Wer chattet, ist schöner und jünger als im wirklichen Leben, die schnell hingetippten Sprachfetzen sind verführerischer als jeder Flirt in der Disko

von JUTTA HEESS

(pechlucky hat den Kanal betreten)

susa-sue: will hier jemand chatten????

pechlucky: hi!

intelligence23*: hi pechlucky!

susa-sue: hallo pech!

So schnell kann es gehen. Kaum habe ich den kleinen Zeh in den Chat-Room gesetzt, werde ich auch schon niedergegrüßt. Aber das gehört. zur Chattikette. Jeder Neuankömmling wird freundlich aufgenommen, anders als im wirklichen Leben, wo man auch mal die Straßenseite wechselt – im Chat ist Höflichkeit angesagt. Zu Beginn zumindest. Offenbart der Gesprächspartner allerdings unerwünschte Eigenschaften, kann es mit der Freundlichkeit schnell zu Ende sein.

annabella: bist du m oder w?

pechlucky: w

(annabella verlässt den Raum)

Da hat sich die schöne Anna etwas anderes erhofft und wird wohl in einem anderen Chat-Room ihr Glück versuchen. Ihre Chancen, einen Traumprinzen per Web zu finden, stehen nicht schlecht. Laut einer Umfrage des Emnid-Instituts sind 50 Prozent der Deutschen davon überzeugt, das Internet sei zum Kennen- und Liebenlernen bestens geeignet. 9 Millionen Deutsche nutzen es regelmäßig zur Kontaktpflege – und nicht wenige Internetflirts endeten vor dem Traualtar.
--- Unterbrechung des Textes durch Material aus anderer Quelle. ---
(** * Event intelligence platform: discovery engines and rate limiter

    A shallow embedding of the Python back end
    ([Backend/services/rate_limiter.py], [Backend/services/twitter_client.py],
    [Backend/engines/attendee_engine.py], [Backend/engines/event_engine.py])
    together with the properties of its discovery, deduplication, scoring
    and quota logic.

    Conventions of the embedding.
    - Python [int] is [Z]; [len] is a [nat] injected into [Z] where the
      source compares it with an [int].
    - Python [str] is [string], read as ASCII text: [lower], [\s], [\w] and
      [\d] are the ASCII restrictions of the Python operations.  The only
      non-ASCII literal of the source, the en dash of the date splitter, is
      its UTF-8 byte sequence.
    - Python [float] scores are exact rationals ([Q]): [0.1] is [1#10].
    - [datetime.now()] is a field of the outside world; a call that raises
      is a computation that yields [None] in the exception monad below.
    - Outside collaborators (HTTP, tweepy, [json], [strptime]) are the
      members of a type class, so every theorem holds for every provider. *)

From Stdlib Require Import ZArith QArith Qminmax Lqa Lia String Ascii List Bool.
From stdpp Require Import base decidable option list strings gmap pretty sorting.

Open Scope string_scope.
Open Scope Z_scope.
Open Scope list_scope.

(** ** Python strings *)

Module PyStr.

Definition chr (n : nat) : string := String (ascii_of_nat n) EmptyString.
(* ===== verification/_CoqProject ===== *)
-Q . S2P
Prelude.v
Physical.v
Kmalloc.v
Isr.v
Io.v
Scheduler.v
Vga.v
Interfaces.v
Paging.v
Drivers.v
Idt.v
X86.v
Entry.v
Kernel.v
System.v
Tests.v
Tasks.v
Preempt.v
Boot.v
Print.v
Fat.v
Loader.v
Real.v
Disk.v
Stage1.v
Handoff.v
(* ===== verification/Kmalloc.v ===== *)
(** * The kernel heap (src/kernel/mm/kmalloc.c)

    The heap is the megabyte between the linker symbols [__heap_start] and
    [__heap_end], as 32-bit words of memory; a block is a header of 16 bytes
    ([block_t] rounded up to 8) followed by its payload.  The file models
    [kmalloc_init], [kmalloc] and [kfree] on this memory, gives an abstract heap
    (the list of the blocks that tile the megabyte) and proves that the code
    implements it and leaves the payload of allocated blocks alone. *)

From S2P Require Import Prelude.

Module Kmalloc.

(** ** Data and operations *)

Definition ALIGN8 (size : Z) : Z := Z.land (u32 (size + 7)) (u32 (Z.lnot 7)).

Definition HEAP_SIZE : Z := 1024 * 1024.
Definition heap_start : Z := 0x100000.
Definition heap_end : Z := heap_start + 0x100000.

(** [block_t] is { size_t size; bool free; struct block* next; }: the three
    fields are at offsets 0, 4 and 8, and its size is 12. *)
Definition sizeof_block_t : Z := 12.
Definition off_size : Z := 0.
Definition off_free : Z := 4.
Definition off_next : Z := 8.
Definition HEADER_SIZE : Z := ALIGN8 sizeof_block_t.

Definition NULL : Z := 0.

(** The static variable [head] and the memory, one entry per aligned word; a
    word that was never written holds an arbitrary value, here 0. *)
Record heap : Type := mkHeap {
  mem : gmap Z Z;
  head : Z
}.

Definition set_mem (m : gmap Z Z) (h : heap) : heap := mkHeap m (head h).
Definition set_head (p : Z) (h : heap) : heap := mkHeap (mem h) p.

(** An access outside the heap, or one that is not aligned, is undefined. *)
Definition in_heap (a : Z) : bool :=
  bool_decide (heap_start ≤ a ∧ a + 4 ≤ heap_end ∧ a `mod` 4 = 0).

Definition load32 (a : Z) : M heap Z :=
  if in_heap a then gets (λ h, getw (mem h) a) else undef.
Definition store32 (a v : Z) : M heap unit :=
  if in_heap a then modify (λ h, set_mem (<[a := v]> (mem h)) h) else undef.

(** The low byte of the word at [a] (little-endian). *)
Definition load8 (a : Z) : M heap Z := w ← load32 a; mret (Z.land w 0xFF).
Definition store8 (a v : Z) : M heap unit :=
  w ← load32 a; store32 a (Z.lor (Z.land w 0xFFFFFF00) v).

Definition load_size (p : Z) : M heap Z := load32 (p + off_size).
Definition load_free (p : Z) : M heap bool :=
  b ← load8 (p + off_free); mret (negb (b =? 0)).
Definition load_next (p : Z) : M heap Z := load32 (p + off_next).
Definition store_size (p v : Z) : M heap unit := store32 (p + off_size) v.
Definition store_free (p : Z) (b : bool) : M heap unit :=
  store8 (p + off_free) (if b then 1 else 0).
Definition store_next (p v : Z) : M heap unit := store32 (p + off_next) v.

Definition kmalloc_init : M heap unit :=
  _ ← modify (set_head heap_start);
  h ← gets head;
  _ ← store_size h (HEAP_SIZE - HEADER_SIZE);
  _ ← store_free h true;
  store_next h NULL.

(** Cutting the block at [ptr] in two. *)
Definition split_block (ptr size : Z) : M heap unit :=
  let split := u32 (ptr + HEADER_SIZE + size) in
  sz ← load_size ptr;
  _ ← store_size split (u32 (sz - size - HEADER_SIZE));
  _ ← store_free split true;
  nx ← load_next ptr;
  _ ← store_next split nx;
  _ ← store_size ptr size;
  store_next ptr split.

(** [!ptr->free || ptr->size < size] *)
Definition skip_block (ptr size : Z) : M heap bool :=
  fr ← load_free ptr;
  if negb fr then mret true else sz ← load_size ptr; mret (sz <? size).

(** The search for a free block, from [ptr] on. *)
Fixpoint kmalloc_loop (fuel : nat) (ptr size : Z) : M heap Z :=
  match fuel with
  | O => undef
  | S fuel =>
      if ptr =? NULL then mret NULL
      else
        skip ← skip_block ptr size;
        if (skip : bool) then
          nx ← load_next ptr;
          kmalloc_loop fuel nx size
        else
          sz ← load_size ptr;
          _ ← when (u32 (size + HEADER_SIZE + 8) <=? sz) (split_block ptr size);
          _ ← store_free ptr false;
          mret (u32 (ptr + HEADER_SIZE))
  end.

(** A heap of 1 MiB has at most 65536 blocks. *)
Definition heap_fuel : nat := S (Z.to_nat (HEAP_SIZE / HEADER_SIZE)).

Definition kmalloc (size : Z) : M heap Z :=
  if size =? 0 then mret NULL
  else
    let size := ALIGN8 size in
    h ← gets head;
    kmalloc_loop heap_fuel h size.

(** [cur->free && cur->next != NULL && cur->next->free] *)
Definition can_merge (cur : Z) : M heap bool :=
  fr ← load_free cur;
  if negb fr then mret false
  else
    nx ← load_next cur;
    if nx =? NULL then mret false else nx ← load_next cur; load_free nx.

(** [while (cur->free && cur->next != NULL && cur->next->free)] *)
Fixpoint merge_loop (fuel : nat) (cur : Z) : M heap unit :=
  match fuel with
  | O => undef
  | S fuel =>
      go ← can_merge cur;
      if negb go then mret tt
      else
        sz ← load_size cur;
        nx ← load_next cur;
        nsz ← load_size nx;
        _ ← store_size cur (u32 (sz + (HEADER_SIZE + nsz)));
        nx ← load_next cur;
        nnx ← load_next nx;
        _ ← store_next cur nnx;
        merge_loop fuel cur
  end.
Sie klickt mich, sie klickt mich nicht – das Web als modernes Gänseblümchen. Langzeitstudien aus den USA belegen, dass die Verliebtheit in einen virtuellen Fremden größer sein kann als die in einen realen Partner. Der Reiz des Unbekannten ist groß, zudem kann man sich im Chat schöner und intelligenter darstellen, als man in Wirklichkeit ist.

spacecowboy: ich bin 27, groß, schlank und habe dunkle haare und braune augen. und du?

juhee: bin klein, dick, schon über 35 und habe augenringe.

spacecowboy: ach so.

Ich falle doch nicht auf diese Aufschneiderei rein! Außerdem bin ich nicht unterwegs, um mich zu verlieben. Nichts ist leichter, als sich im Cyberspace eine falsche Identität zuzulegen. Und den Nicknamen kann man wechseln wie die Unterhose. „Auch sozial Ängstliche können problemlos Kontakt aufnehmen, da es keine wirklichen Attraktions- und Selektionsmerkmale gibt“, erklärt der Psychologe André Hahn, der bei der Internetfirma Pixelpark Onlinemarktforschung betreibt. Das heißt also: Im Schutz der Anonymität des Chat-Rooms können sich auch Schüchterne einmal draufgängerisch geben. Cyrano de Bergerac hat das schon vor knapp 400 Jahren im realen Leben vorgemacht: Verzaubern durch Worte. Es ist tatsächlich erstaunlich, wie schnell man von rasch dahingetippten Halbsätzen in den Bann gezogen wird. Und dann nichts wie ab ins Separee. Hier kann geflüstert und gesäuselt werden, denn nur der ausgewählte Partner liest das Geschriebene.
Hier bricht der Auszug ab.